NEW YORK (Reuters) - The race to acquire nuclear bombs ranks among the biggest geopolitical threats that could unnerve international markets in the coming year, a top fund manager said on Tuesday.
"The nightmare scenario boils down to stupidity and people getting emotional about things," Reiner Triltsch, a managing director at United States Trust Co. who oversees the firm's international funds, told the Reuters Investment Outlook Summit in New York.
Casting his eye around the world, Triltsch said North Korean leader Kim Jong-il's experiments with nuclear weapons at the expense of sounder economic policies "are extremely dangerous."

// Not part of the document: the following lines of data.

(** [set_internet_state]: nothing happens when the state is unchanged;
    otherwise the state is stored and the change is broadcast. *)
Definition set_internet_state (new_state : level) (st : state) : state :=
  if level_eqb (internet_state st) new_state then st
  else
    mkState new_state
            (internet_consecutive_ok st) (internet_failure_start st)
            (api_down_prompt_active st) (api_down_prompt_count st)
            (api_down_last_prompt_time st)
            (connectivity_thread_alive st)
            (new_state :: connectivity_broadcasts st).

(** [_ensure_connectivity_thread] *)
Definition _ensure_connectivity_thread (st : state) : state :=
  mkState (internet_state st)
          (internet_consecutive_ok st) (internet_failure_start st)
          (api_down_prompt_active st) (api_down_prompt_count st)
          (api_down_last_prompt_time st)
          true
          (connectivity_broadcasts st).

(** [on_network_failure], with [now] the reading of [time.time()]. *)
Definition on_network_failure (now : Q) (st : state) : state :=
  let st1 :=
    mkState (internet_state st)
            0
            (if level_eqb (internet_state st) green then Some now
             else internet_failure_start st)
            (api_down_prompt_active st) (api_down_prompt_count st)
            (api_down_last_prompt_time st)
            (connectivity_thread_alive st)
            (connectivity_broadcasts st) in
  _ensure_connectivity_thread (set_internet_state yellow st1).
Definition bind {A B : Type} (r : result A) (k : A -> result B) : result B :=
  match r with
  | Ok a => k a
  | Undefined f => Undefined f
  end.

Notation "x <- r ;; k" := (bind r (fun x => k))
  (at level 61, r at next level, right associativity).
Notation "' p <- r ;; k" := (bind r (fun x => let p := x in k))
  (at level 61, p pattern, r at next level, right associativity).

(** [v[i]] with [i] already converted to [size_t]. *)
Definition at_index {A : Type} (v : list A) (i : Z) : result A :=
  match nth_error v (Z.to_nat (to_size_t i)) with
  | Some a => Ok a
  | None => Undefined (OutOfRange (to_size_t i) (size v))
  end.

(** ** Globals of the translation unit *)

Record Globals := mkGlobals {
  odom : Odometry;
  odom_rcvd : bool;
  current_grid : OccupancyGrid;
  segmentation_grid : OccupancyGrid;
  current_waypoints : Path;
  waypoints_rcvd : bool
}.

Definition OdometryCallback (rcv_odom : Odometry) (g : Globals) : Globals :=
  {| odom := rcv_odom;
     odom_rcvd := true;
     current_grid := current_grid g;
     segmentation_grid := segmentation_grid g;
     current_waypoints := current_waypoints g;
     waypoints_rcvd := waypoints_rcvd g |}.

Definition MapCallback (rcv_grid : OccupancyGrid) (g : Globals) : Globals :=
  {| odom := odom g;
     odom_rcvd := odom_rcvd g;
     current_grid := rcv_grid;
     segmentation_grid := segmentation_grid g;
     current_waypoints := current_waypoints g;
     waypoints_rcvd := waypoints_rcvd g |}.

Definition SegmentationMapCallback (rcv_grid : OccupancyGrid) (g : Globals)
  : Globals :=
  {| odom := odom g;
     odom_rcvd := odom_rcvd g;
     current_grid := current_grid g;
     segmentation_grid := rcv_grid;
     current_waypoints := current_waypoints g;
     waypoints_rcvd := waypoints_rcvd g |}.

(** "Brute force - overwrite the current global waypoints". *)
Definition WaypointCallback (rcv_waypoints : Path) (g : Globals) : Globals :=
  {| odom := odom g;
     odom_rcvd := odom_rcvd g;
     current_grid := current_grid g;
     segmentation_grid := segmentation_grid g;
     current_waypoints := rcv_waypoints;
     waypoints_rcvd := true |}.

(** Callbacks run only inside [spin_some], in arrival order. *)
Inductive Event :=
| EvOdometry (rcv_odom : Odometry)
| EvMap (rcv_grid : OccupancyGrid)
| EvSegmentationMap (rcv_grid : OccupancyGrid)
| EvWaypoints (rcv_waypoints : Path).

Definition deliver (g : Globals) (e : Event) : Globals :=
  match e with
  | EvOdometry o => OdometryCallback o g
  | EvMap m => MapCallback m g
  | EvSegmentationMap m => SegmentationMapCallback m g
  | EvWaypoints w => WaypointCallback w g
  end.

Definition spin_some (evs : list Event) (g : Globals) : Globals :=
  fold_left deliver evs g.

Definition is_waypoints (e : Event) : bool :=
  match e with
  | EvWaypoints _ => true
  | _ => false
  end.

(** No waypoint list is delivered by these events. *)
Definition no_waypoints (evs : list Event) : bool :=
  forallb (fun e => negb (is_waypoints e)) evs.

(** ** Local variables of [main] *)

(** Parameters, fixed once the loop starts. *)
Record Params := mkParams {
  goal_dist : float;
  shutdown_behavior : Z
}.

Record Locals := mkLocals {
  state_data : Z;                 (* state.data *)
  goal : float * float;           (* goal[0], goal[1] *)
  shutdown_condition : bool;
  nl : Z;
  current_waypoint : Z;
  shutdown_count : Z;
  waypoints_change_once : bool
}.

(** The values read from the parameter server ([get_parameter] has already
    substituted its defaults). *)
Record Config := mkConfig {
  cfg_goal_dist : float;          (* ~goal_dist *)
  cfg_shutdown_behavior : Z;      (* ~shutdown_behavior *)
  waypoints_x_list : list double; (* /waypoints_x *)
  waypoints_y_list : list double  (* /waypoints_y *)
}.

(** A pose as the node builds it: [static_cast<float>] of both coordinates,
    stored in the [float64] fields of the message. *)
Definition make_pose (x y : double) : PoseStamped :=
  mkPose (to_double (to_float x)) (to_double (to_float y)).

(** Lines 179-193: append the waypoints after [cp] to the planned path. *)
Fixpoint stitch_loop (fuel : nat) (wps : Path) (cp : Z) (ros_path : Path)
  : result Path :=
  if to_size_t cp <? to_size_t (size wps - 1) then
    match fuel with
    | O => Undefined OutOfFuel
    | S fuel' =>
        p <- at_index wps (wrap32 (cp + 1)) ;;
        stitch_loop fuel' wps (wrap32 (cp + 1))
          (ros_path ++ [make_pose (position_x p) (position_y p)])
    end
  else Ok ros_path.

While a fresh round of six-party talks on ending North Korea's nuclear ambitions may take place in the next 10 days or so, according to a State Department official, Triltsch said that once the "cat is out of the bag" it is hard to go back.
Similarly, financial markets may become increasingly nervous about Iran's nuclear ambitions. "One day they will have the bomb," Triltsch said, adding that it is becoming ever more difficult to exclude ambitious countries from the once exclusive club of nations that has the ability to explode a nuclear bomb.
And while these kinds of threats are not new this year, Triltsch said they make take on new meaning for the markets because people may soon realize that recent strong growth cannot continue on forever.
"People worry that things can't be good forever and that's why they are looking at potential geopolitical risk more strongly at this time."